Required action: Find the line containing "(path_join : string" in the entries below. Restate it and each line after it, word for word, up to and including the line containing "When printing is".

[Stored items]
---
Record World : Type := mkWorld {
  zombie : t;
  clock : Q;
  pending : list PendingTimer;
  playerHits : list PlayerHit
}.

Inductive Event : Type :=
| Tick (deltaTime : Q) (player : option PlayerObs)
| Hit (amount : Q)
| SetEnabled (b : bool)
| Elapse (ms : Q)
| Fire (n : nat) (p : PlayerObs).

Definition schedule (now : Q) (ts : list TimeoutCall) : list PendingTimer :=
  List.map (fun x => mkPendingTimer (now + delay x) (callback x)) ts.

Fixpoint remove_nth {A} (n : nat) (l : list A) : list A :=
  match l, n with
  | [], _ => []
  | _ :: l', O => l'
  | x :: l', S n' => x :: remove_nth n' l'
  end.

Definition runCallback (c : Callback) (p : PlayerObs) (w : World) : World :=
  match c with
  | DealDamage =>
      match dealDamage p (zombie w) with
      | Some amount =>
          mkWorld (zombie w) (clock w) (pending w)
                  (mkPlayerHit amount (clock w) :: playerHits w)
      | None => w
      end
  | ReturnToChase =>
      mkWorld (returnToChase (zombie w)) (clock w) (pending w) (playerHits w)
  end.

Definition step (w : World) (e : Event) : World :=
  match e with
  | Tick deltaTime player =>
      let (z, ts) := update deltaTime player (zombie w) in
      mkWorld z (clock w) (pending w ++ schedule (clock w) ts) (playerHits w)
  | Hit amount =>
      mkWorld (takeDamage amount (zombie w)) (clock w) (pending w) (playerHits w)
  | SetEnabled b =>
      mkWorld (with_enabled b (zombie w)) (clock w) (pending w) (playerHits w)
  | Elapse ms =>
      if Qle_bool 0 ms
      then mkWorld (zombie w) (clock w + ms) (pending w) (playerHits w)
      else w
  | Fire n p =>
      match nth_error (pending w) n with
      | Some tm =>
          if Qle_bool (due tm) (clock w)
          then runCallback (pending_callback tm) p
                 (mkWorld (zombie w) (clock w) (remove_nth n (pending w)) (playerHits w))
          else w
      | None => w
      end
  end.
Lemma parseArgsFrom_spec (argv : list string) (options : Cli.Options) :
  match Cli.parseArgsFrom path_resolve options argv with
  | Cli.UnknownArgument arg =>
      exists before after,
        argv = before ++ arg :: after
        /\ forallb Cli.known before = true /\ Cli.known arg = false
  | Cli.Parsed options' =>
      forallb Cli.known argv = true
      /\ Cli.watch options'
         = Cli.watch options || existsb (fun arg => String.eqb arg "--watch") argv
      /\ Cli.emitStop options'
         = Cli.emitStop options || existsb (fun arg => String.eqb arg "--emit-stop") argv
      /\ Cli.quiet options'
         = Cli.quiet options && negb (existsb (fun arg => String.eqb arg "--verbose") argv)
      /\ (Cli.pollMs options' = Cli.pollMs options
          \/ Number_isFinite (Cli.pollMs options') = true
             /\ Reaper.num_le (NFin 200) (Cli.pollMs options') = true)
      /\ (Cli.since options' = Cli.since options
          \/ exists raw, Cli.since options' = Some raw
                         /\ Number_isFinite raw = true /\ num_lt (NFin 0) raw = true)
  end.
Proof.
  revert options. induction argv as [|arg argv IH]; intros options.
  - cbn [Cli.parseArgsFrom forallb existsb negb].
    rewrite !orb_false_r, andb_true_r. repeat (split; [reflexivity|]).
    split; left; reflexivity.
  - cbn [Cli.parseArgsFrom forallb existsb].
    pose proof (parseArg_effect path_resolve options arg) as Harg.
    destruct (Cli.parseArg path_resolve options arg) as [options1|a].
    + destruct Harg as (Hknown & Hw & He & Hq & Hp & Hs).
      specialize (IH options1).
      destruct (Cli.parseArgsFrom path_resolve options1 argv) as [options'|a].
      * destruct IH as (Hall & Hw' & He' & Hq' & Hp' & Hs').
        rewrite Hknown, Hall, Hw', He', Hq', Hw, He, Hq.
        rewrite negb_orb, !orb_assoc, andb_assoc.
        repeat (split; [reflexivity|]). split.
        -- destruct Hp' as [->|Hp']; [exact Hp|right; exact Hp'].
        -- destruct Hs' as [->|Hs']; [exact Hs|right; exact Hs'].
      * destruct IH as (before & after & -> & Hbefore & Hunknown).
        exists (arg :: before), after. cbn [app forallb].
        rewrite Hknown, Hbefore. repeat split; auto.
    + destruct Harg as [-> Hunknown]. exists [], argv. repeat split; auto.
Qed.

Lemma parseArgsFrom_app (before after : list string) (options : Cli.Options) :
  Cli.parseArgsFrom path_resolve options (before ++ after)
  = match Cli.parseArgsFrom path_resolve options before with
    | Cli.Parsed options' => Cli.parseArgsFrom path_resolve options' after
    | Cli.UnknownArgument arg => Cli.UnknownArgument arg
    end.
Proof.
  revert options. induction before as [|arg before IH]; intros options; [reflexivity|].
  cbn [app Cli.parseArgsFrom].
  destruct (Cli.parseArg path_resolve options arg); [apply IH|reflexivity].
Qed.

(** Arguments that are not debug-log flags leave the switch alone. *)
Lemma parseArgsFrom_debugLog (argv : list string) (options options' : Cli.Options) :
  Forall (fun arg => arg <> "--debug-log" /\ arg <> "--no-debug-log"
                     /\ String.prefix "--debug-log=" arg = false) argv ->
  Cli.parseArgsFrom path_resolve options argv = Cli.Parsed options' ->
  Cli.debugLog options' = Cli.debugLog options.
Proof.
  intros Hquiet. revert options.
  induction Hquiet as [|arg argv (Hon & Hoff & Hpath) _ IH]; intros options Hrun.
  - cbn in Hrun. inversion Hrun. reflexivity.
  - cbn [Cli.parseArgsFrom] in Hrun.
    destruct (Cli.parseArg path_resolve options arg) as [options1|a] eqn:Harg;
      [|discriminate Hrun].
    rewrite (IH options1 Hrun). clear IH Hrun.
    unfold Cli.parseArg in Harg. rewrite Hpath in Harg.
    destruct (String.eqb_spec arg "--debug-log"); [contradiction|].
    destruct (String.eqb_spec arg "--no-debug-log"); [contradiction|].
    cbv zeta in Harg.
    repeat match type of Harg with
           | (if ?b then _ else _) = _ => destruct b
           end;
      inversion Harg; reflexivity.
Qed.

End CliLoop.

(** What the command line can produce.  [parseArgs] raises exactly at the
    first argument that is none of the five flags and has none of the five
    prefixes, and names that argument.  Otherwise the poll interval of the
    options is finite and at least 200 ms (600 by default); the replay
    floor is absent or finite and positive, so [--since=0], [--since=abc]
    and the like are ignored without an error; and watch mode, the Stop
    event and verbose output are on exactly when their flag occurs. *)
Theorem parseArgs_spec `{R : Runtime} (path_resolve : string -> string)
    (argv : list string) :
  match Cli.parseArgs path_resolve argv with
  | Cli.UnknownArgument arg =>
      exists before after,
        argv = before ++ arg :: after
        /\ forallb Cli.known before = true /\ Cli.known arg = false
  | Cli.Parsed options =>
      forallb Cli.known argv = true
      /\ Number_isFinite (Cli.pollMs options) = true
      /\ Reaper.num_le (NFin 200) (Cli.pollMs options) = true
      /\ match Cli.since options with
         | Some floor => Number_isFinite floor = true /\ num_lt (NFin 0) floor = true
         | None => True
         end
      /\ Cli.watch options = existsb (fun arg => String.eqb arg "--watch") argv
      /\ Cli.emitStop options = existsb (fun arg => String.eqb arg "--emit-stop") argv
      /\ Cli.quiet options = negb (existsb (fun arg => String.eqb arg "--verbose") argv)
  end.
Proof.
  unfold Cli.parseArgs.
  pose proof (parseArgsFrom_spec path_resolve argv Cli.defaults) as Hspec.
  destruct (Cli.parseArgsFrom path_resolve Cli.defaults argv) as [options|arg];
    [|exact Hspec].
  destruct Hspec as (Hall & Hw & He & Hq & Hp & Hs).
  cbn in Hw, He, Hq. rewrite Hw, He, Hq.
  split; [exact Hall|].
  assert (Hpoll : Number_isFinite (Cli.pollMs options) = true
                  /\ Reaper.num_le (NFin 200) (Cli.pollMs options) = true).
  { destruct Hp as [->|Hp]; [|exact Hp]. split; reflexivity. }
  destruct Hpoll as [Hfinite Hfloor].
  split; [exact Hfinite|]. split; [exact Hfloor|]. split; [|repeat split; reflexivity].
  destruct Hs as [->|(raw & -> & Hr)]; [exact I|exact Hr].
Qed.

(** [--no-debug-log] turns the reaper off.  When the last debug-log flag
    of the command line is [--no-debug-log], [resolveDebugLogPath] returns
    [null], whatever the environment, and [cleanupCompetingWatchers] then
    returns at once: it sends no signal and cannot raise, whatever the
    debug log holds. *)
Theorem no_debug_log_disables_reaper `{R : Runtime} (path_resolve : string -> string)
    (path_join : string -> string -> string) (before after : list string)
    (options : Cli.Options) (envPath : option string) (home : string)
    (ownPid : Z) (project debugLog : option string) (nowMs : Z) :
  Forall (fun arg => arg <> "--debug-log" /\ arg <> "--no-debug-log"
                     /\ String.prefix "--debug-log=" arg = false) after ->
  Cli.parseArgs path_resolve (before ++ "--no-debug-log" :: after) = Cli.Parsed options ->
  Cli.debugLog options = false
  /\ Cli.resolveDebugLogPath path_resolve path_join options envPath home = None
  /\ Reaper.cleanupCompetingWatchers ownPid home project
       (Cli.resolveDebugLogPath path_resolve path_join options envPath home) debugLog nowMs
     = Ok [].
Proof.
  intros Hafter Hrun. unfold Cli.parseArgs in Hrun.
  rewrite parseArgsFrom_app in Hrun.
  destruct (Cli.parseArgsFrom path_resolve Cli.defaults before) as [options0|a];
    [|discriminate Hrun].
  cbn [Cli.parseArgsFrom] in Hrun.
  assert (Hoff : Cli.debugLog options = false).
  { unfold Cli.parseArg in Hrun. cbn [String.eqb Ascii.eqb Bool.eqb] in Hrun.
    rewrite (parseArgsFrom_debugLog path_resolve after _ options Hafter Hrun).
    reflexivity. }
  assert (Hnull : Cli.resolveDebugLogPath path_resolve path_join options envPath home = None)
    by (unfold Cli.resolveDebugLogPath; rewrite Hoff; reflexivity).
  split; [exact Hoff|]. split; [exact Hnull|]. rewrite Hnull. reflexivity.
Qed.
(** C1, as amended. After any leveled calls on a fresh logger, returning
    or throwing, the log has one entry per call, in call order, each
    with the level named by its method and the message it was given.
    When printing is off or the sink returns, every call returns, and
    what the calls return are the entries of the log, in order. *)
Theorem leveled_calls_one_entry_each pc pf wf lp n cs :
  let w0 := fresh pc pf wf lp n in
  (length (log (this (after_all (map CallLeveled cs) w0))) = length cs
   ∧ Forall2 (λ c e, level e = VStr (call_level c) ∧ message e = call_message c)
       cs (log (this (after_all (map CallLeveled cs) w0))))
  ∧ ((pc ≠ VBool false → ∀ f, pf = Some f → ∀ line, f line = Return tt) →
     ∃ es w', invoke_all cs w0 = (Return es, w')
              ∧ w' = after_all (map CallLeveled cs) w0
              ∧ log (this w') = es).
Proof.
  intros w0. subst w0.
  destruct (fresh_this pc pf wf lp n) as [path Hthis].
  split.
  - destruct (leveled_after_all cs (fresh pc pf wf lp n)) as (es & Hlog & Hall).
    rewrite Hthis in Hlog. simpl in Hlog. rewrite Hlog.
    split; [|done]. symmetry. by eapply Forall2_length.
  - intros Hsink.
    destruct (invoke_all_appends cs (fresh pc pf wf lp n))
      as (es & w' & Hrun & Hlog & _).
    { rewrite Hthis. intros Hp line. simpl in *.
      destruct pf as [f|]; [|done]. apply Hsink; [|done].
      intros ->. discriminate Hp. }
    exists es, w'. rewrite Hthis in Hlog. simpl in Hlog.
    repeat split; [done| |done]. by eapply invoke_all_after.
Qed.


End Corrected.

Section CorrectedSamples.
#[local] Existing Instance Reference.host.

(** C1 as first stated fails: on a fresh logger whose sink throws,
    [info] stores its entry but throws instead of returning it. *)
Lemma info_throws_with_the_sink :
  (invoke (Info (VStr "m")) Sample.broken_sink).1 = Throw SinkError
  ∧ log (this Sample.broken_sink) = []
  ∧ log (this (invoke (Info (VStr "m")) Sample.broken_sink).2)
    = [mkLogEntry (clock 1) (VStr "m") (VStr "info")].
Proof. repeat split. Qed.

Lemma leveled_calls_one_entry_each_witness :
  ∃ es w', invoke_all Sample.calls Sample.custom_sink = (Return es, w')
           ∧ w' = after_all (map CallLeveled Sample.calls) Sample.custom_sink
           ∧ log (this w') = es.
Proof.
  exact (proj2 (leveled_calls_one_entry_each VUndefined (Some (λ _, Return tt))
                  VUndefined VUndefined 0 Sample.calls)
               (λ _ f Hf line,
                  match Hf in _ = o
                        return match o with Some g => g line = Return tt | None => True end
                  with eq_refl => eq_refl end)).
Defined.



End CorrectedSamples.
(** X25. For an attribute of the form
    [data-spring="duration:D, bounce:B"], with texts [D] and [B] that
    [isNaN] holds to be numbers, [fromElement] builds the model that
    [Spring.fromDurationAndBounce(parseFloat(D), parseFloat(B))] builds,
    with the property ['transform'] and without bezier. *)
Theorem duration_bounce_attribute (D B : string) :
  ~ occurs "," D -> ~ occurs ":" D -> ~ occurs "," B -> ~ occurs ":" B ->
  isNaN (trim D) = false -> isNaN (trim B) = false ->
  fromElement isNaN parseFloat (Some ("duration:" ++ D ++ ", bounce:" ++ B)%string)
  = Ok (New match fromDurationAndBounce (parseFloat (trim D)) (parseFloat (trim B)) with
            | Ok m => Ok {| Animation.spring := m;
                            Animation.properties := ["transform"%string];
                            Animation.useBezier := false |}
            | Throw message => Throw message
            end).
Proof.
  intros HcD HkD HcB HkB HnD HnB.
  set (first := ("duration" ++ String ":" D)%string).
  set (second := (" bounce" ++ String ":" B)%string).
  assert (Htext : ("duration:" ++ D ++ ", bounce:" ++ B)%string
                  = (first ++ String "," second)%string).
  { reflexivity. }
  assert (Hfirst : ~ occurs "," first).
  { unfold first. intros H. apply occurs_app in H as [H | H].
    - unfold occurs in H. cbn in H. intuition discriminate.
    - unfold occurs in H. cbn in H. destruct H as [H | H]; [discriminate | auto]. }
  assert (Hsecond : ~ occurs "," second).
  { unfold second. intros H. apply occurs_app in H as [H | H].
    - unfold occurs in H. cbn in H. intuition discriminate.
    - unfold occurs in H. cbn in H. destruct H as [H | H]; [discriminate | auto]. }
  unfold fromElement, parseDataAttribute. rewrite Htext.
  rewrite split_at_separator,
    (split_without_separator "," first Hfirst),
    (split_without_separator "," second Hsecond).
  cbn [app readPairs]. unfold readPair, SpringsJsParse.key_value.
  subst first second.
  rewrite (split_at_separator ":" "duration" D),
    (split_at_separator ":" " bounce" B),
    (split_without_separator ":" D HkD), (split_without_separator ":" B HkB).
  change (split ":" "duration") with ["duration"%string].
  change (split ":" " bounce") with [" bounce"%string].
  cbn [app map].
  change (trim "duration") with "duration"%string.
  change (trim " bounce") with "bounce"%string.
  cbn [String.eqb Ascii.eqb Bool.eqb andb].
  rewrite HnD, HnB.
  unfold store. cbn [String.eqb Ascii.eqb Bool.eqb andb].
  change (("duration" ++ String ":" D) ++ String "," (" bounce" ++ String ":" B))%string
    with (String "d" (("uration" ++ String ":" D)
                        ++ String "," (" bounce" ++ String ":" B))).
  cbv beta iota.
  set (d := parseFloat (trim D)). set (b := parseFloat (trim B)).
  unfold newSpring, numeric_keys, not_numeric_under. cbn [existsb].
  repeat first [ rewrite lookup_insert_eq
               | rewrite lookup_insert_ne by discriminate
               | rewrite lookup_empty ].
  cbn [orb].
  rewrite (omap_insert_Some numeric _ _ _ b) by reflexivity.
  rewrite (omap_insert_Some numeric _ _ _ d) by reflexivity.
  rewrite omap_empty.
  unfold fromDurationAndBounce.
  replace (<["bounce"%string := b]> (<["duration"%string := d]> (∅ : gmap string num)))
    with ({[ "duration"%string := d; "bounce"%string := b ]} : gmap string num)
    by (rewrite insert_empty; apply insert_insert_ne; discriminate).
  reflexivity.
Qed.

End DataSpring.

Lemma preset_entry_is_ignored_witness :
  DataAttribute.fromElement (fun _ => true) (fun _ => NaN) (Some "preset:bouncy"%string)
  = Ok (DataAttribute.New (Ok {| Animation.spring :=
                     {| mass := 1; stiffness := Fin ((2 * PI / 0.5) ^ 2);
                        damping := 1; duration := 0.5; bounce := 0 |};
                   Animation.properties := ["transform"%string];
                   Animation.useBezier := false |})).
Proof.
  apply (preset_entry_is_ignored (fun _ => true) (fun _ => NaN) "bouncy");
    unfold JSString.occurs; cbn; intuition discriminate.
Defined.

Lemma bare_entry_throws_witness :
  DataAttribute.parseDataAttribute (fun _ => true) (fun _ => NaN)
    (Some "duration:0.5, properties"%string) = Throw "TypeError"
  /\ DataAttribute.fromElement (fun _ => true) (fun _ => NaN)
       (Some "duration:0.5, properties"%string) = Throw "TypeError".
Proof.
  apply (bare_entry_throws (fun _ => true) (fun _ => NaN)
           "duration:0.5, properties" " properties" "properties").
  - discriminate.
  - vm_compute. auto.
  - reflexivity.
  - left. reflexivity.
Defined.

Lemma duration_bounce_attribute_witness :
  let isNumber := fun s : string => negb (String.eqb s "0.5" || String.eqb s "0.3") in
  let parse := fun s : string => if String.eqb s "0.5" then Fin 0.5 else Fin 0.3 in
  DataAttribute.fromElement isNumber parse (Some "duration:0.5, bounce:0.3"%string)
  = Ok (DataAttribute.New
          match fromDurationAndBounce 0.5 0.3 with
          | Ok m => Ok {| Animation.spring := m;
                          Animation.properties := ["transform"%string];
                          Animation.useBezier := false |}
          | Throw message => Throw message
          end).
Proof.
  intros isNumber parse.
  apply (duration_bounce_attribute isNumber parse "0.5" "0.3");
    try (unfold JSString.occurs; cbn; intuition discriminate);
    reflexivity.
Defined.
(** ** Relations between the states before and after

    [respects R c]: every run of [c] that returns relates its states by [R].
    For a preorder [R] this follows from the parts of [c]. *)
Definition respects {S A} (R : S -> S -> Prop) (c : M S A) : Prop :=
  forall s a s', c s = Ok (a, s') -> R s s'.

Section Respects.
Context {S : Type} {R : S -> S -> Prop} `{!PreOrder R}.
Lemma respects_ret {A} (a : A) : respects R (ret a).
Proof. intros s x s' [= <- <-]. reflexivity. Qed.
Lemma respects_get : respects R get.
Proof. intros s x s' [= <- <-]. reflexivity. Qed.
Lemma respects_gets {A} (f : S -> A) : respects R (gets f).
Proof. intros s x s' [= <- <-]. reflexivity. Qed.
Lemma respects_panic {A} msg : respects R (@panic S A msg).
Proof. intros s x s' [=]. Qed.
Lemma respects_fault {A} : respects R (@fault S A).
Proof. intros s x s' [=]. Qed.
Lemma respects_out_of_fuel {A} : respects R (@out_of_fuel S A).
Proof. intros s x s' [=]. Qed.
Lemma respects_of_option {A} (o : option A) : respects R (@of_option S A o).
Proof. destruct o; [apply respects_ret | apply respects_fault]. Qed.
Lemma respects_bind {A B} (c : M S A) (k : A -> M S B) :
  respects R c -> (forall a, respects R (k a)) -> respects R (M_bind c k).
Proof.
  intros Hc Hk s b s' H. unfold M_bind in H. destruct (c s) as [[a s1]| | |] eqn:E; try discriminate.
  transitivity s1; [by eapply Hc | by eapply Hk].
Qed.
Lemma respects_modify (f : S -> S) : (forall s, R s (f s)) -> respects R (modify f).
Proof. intros H s x s' [= <- <-]. apply H. Qed.
End Respects.
(** Go through the code with these rules, [tac] at the calls. *)
Ltac respects_with tac :=
  repeat first
    [ progress intros
    | apply respects_ret | apply respects_get | apply respects_gets | apply respects_panic
    | apply respects_fault | apply respects_out_of_fuel | apply respects_of_option
    | tac
    | apply respects_bind
    | match goal with
      | |- respects _ (if ?b then _ else _) => destruct b
      | |- respects _ (match ?x with _ => _ end) => destruct x
      end ].

(** ** C integers *)

Definition u8 (z : Z) : Z := z mod 2 ^ 8.
Definition u16 (z : Z) : Z := z mod 2 ^ 16.
Definition u32 (z : Z) : Z := z mod 2 ^ 32.
(** Conversion to [int]: two's complement. *)
Definition s32 (z : Z) : Z := (z + 2 ^ 31) mod 2 ^ 32 - 2 ^ 31.
(** A [char] read as a signed value. *)
Definition schar (z : Z) : Z := (z + 2 ^ 7) mod 2 ^ 8 - 2 ^ 7.
(** C truth values. *)
Definition c_bool (b : bool) : Z := if b then 1 else 0.
Definition truthy (z : Z) : bool := negb (z =? 0).

Lemma u32_small z : 0 <= z < 2 ^ 32 -> u32 z = z.
Proof. intros. by apply Z.mod_small. Qed.
Lemma u32_range z : 0 <= u32 z < 2 ^ 32.
Proof. apply Z.mod_pos_bound. lia. Qed.
Lemma u8_range z : 0 <= u8 z < 2 ^ 8.
Proof. apply Z.mod_pos_bound. lia. Qed.
Lemma s32_small z : - 2 ^ 31 <= z < 2 ^ 31 -> s32 z = z.
Proof. intros. unfold s32. rewrite Z.mod_small; lia. Qed.
Lemma s32_range z : - 2 ^ 31 <= s32 z < 2 ^ 31.
Proof.
  unfold s32. pose proof (Z.mod_pos_bound (z + 2 ^ 31) (2 ^ 32) ltac:(lia)). lia.
Qed.
Lemma u32_add_l a b : u32 (u32 a + b) = u32 (a + b).
Proof. unfold u32. by rewrite Zplus_mod_idemp_l. Qed.
Lemma u32_sub_l a b : u32 (u32 a - b) = u32 (a - b).
Proof. unfold u32. by rewrite Zminus_mod_idemp_l. Qed.
Lemma u32_sub_r a b : u32 (a - u32 b) = u32 (a - b).
Proof. unfold u32. by rewrite Zminus_mod_idemp_r. Qed.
---
Exercise result:
    (path_join : string -> string -> string) (before after : list string)
    (options : Cli.Options) (envPath : option string) (home : string)
    (ownPid : Z) (project debugLog : option string) (nowMs : Z) :
  Forall (fun arg => arg <> "--debug-log" /\ arg <> "--no-debug-log"
                     /\ String.prefix "--debug-log=" arg = false) after ->
  Cli.parseArgs path_resolve (before ++ "--no-debug-log" :: after) = Cli.Parsed options ->
  Cli.debugLog options = false
  /\ Cli.resolveDebugLogPath path_resolve path_join options envPath home = None
  /\ Reaper.cleanupCompetingWatchers ownPid home project
       (Cli.resolveDebugLogPath path_resolve path_join options envPath home) debugLog nowMs
     = Ok [].
Proof.
  intros Hafter Hrun. unfold Cli.parseArgs in Hrun.
  rewrite parseArgsFrom_app in Hrun.
  destruct (Cli.parseArgsFrom path_resolve Cli.defaults before) as [options0|a];
    [|discriminate Hrun].
  cbn [Cli.parseArgsFrom] in Hrun.
  assert (Hoff : Cli.debugLog options = false).
  { unfold Cli.parseArg in Hrun. cbn [String.eqb Ascii.eqb Bool.eqb] in Hrun.
    rewrite (parseArgsFrom_debugLog path_resolve after _ options Hafter Hrun).
    reflexivity. }
  assert (Hnull : Cli.resolveDebugLogPath path_resolve path_join options envPath home = None)
    by (unfold Cli.resolveDebugLogPath; rewrite Hoff; reflexivity).
  split; [exact Hoff|]. split; [exact Hnull|]. rewrite Hnull. reflexivity.
Qed.
(** C1, as amended. After any leveled calls on a fresh logger, returning
    or throwing, the log has one entry per call, in call order, each
    with the level named by its method and the message it was given.
    When printing is off or the sink returns, every call returns, and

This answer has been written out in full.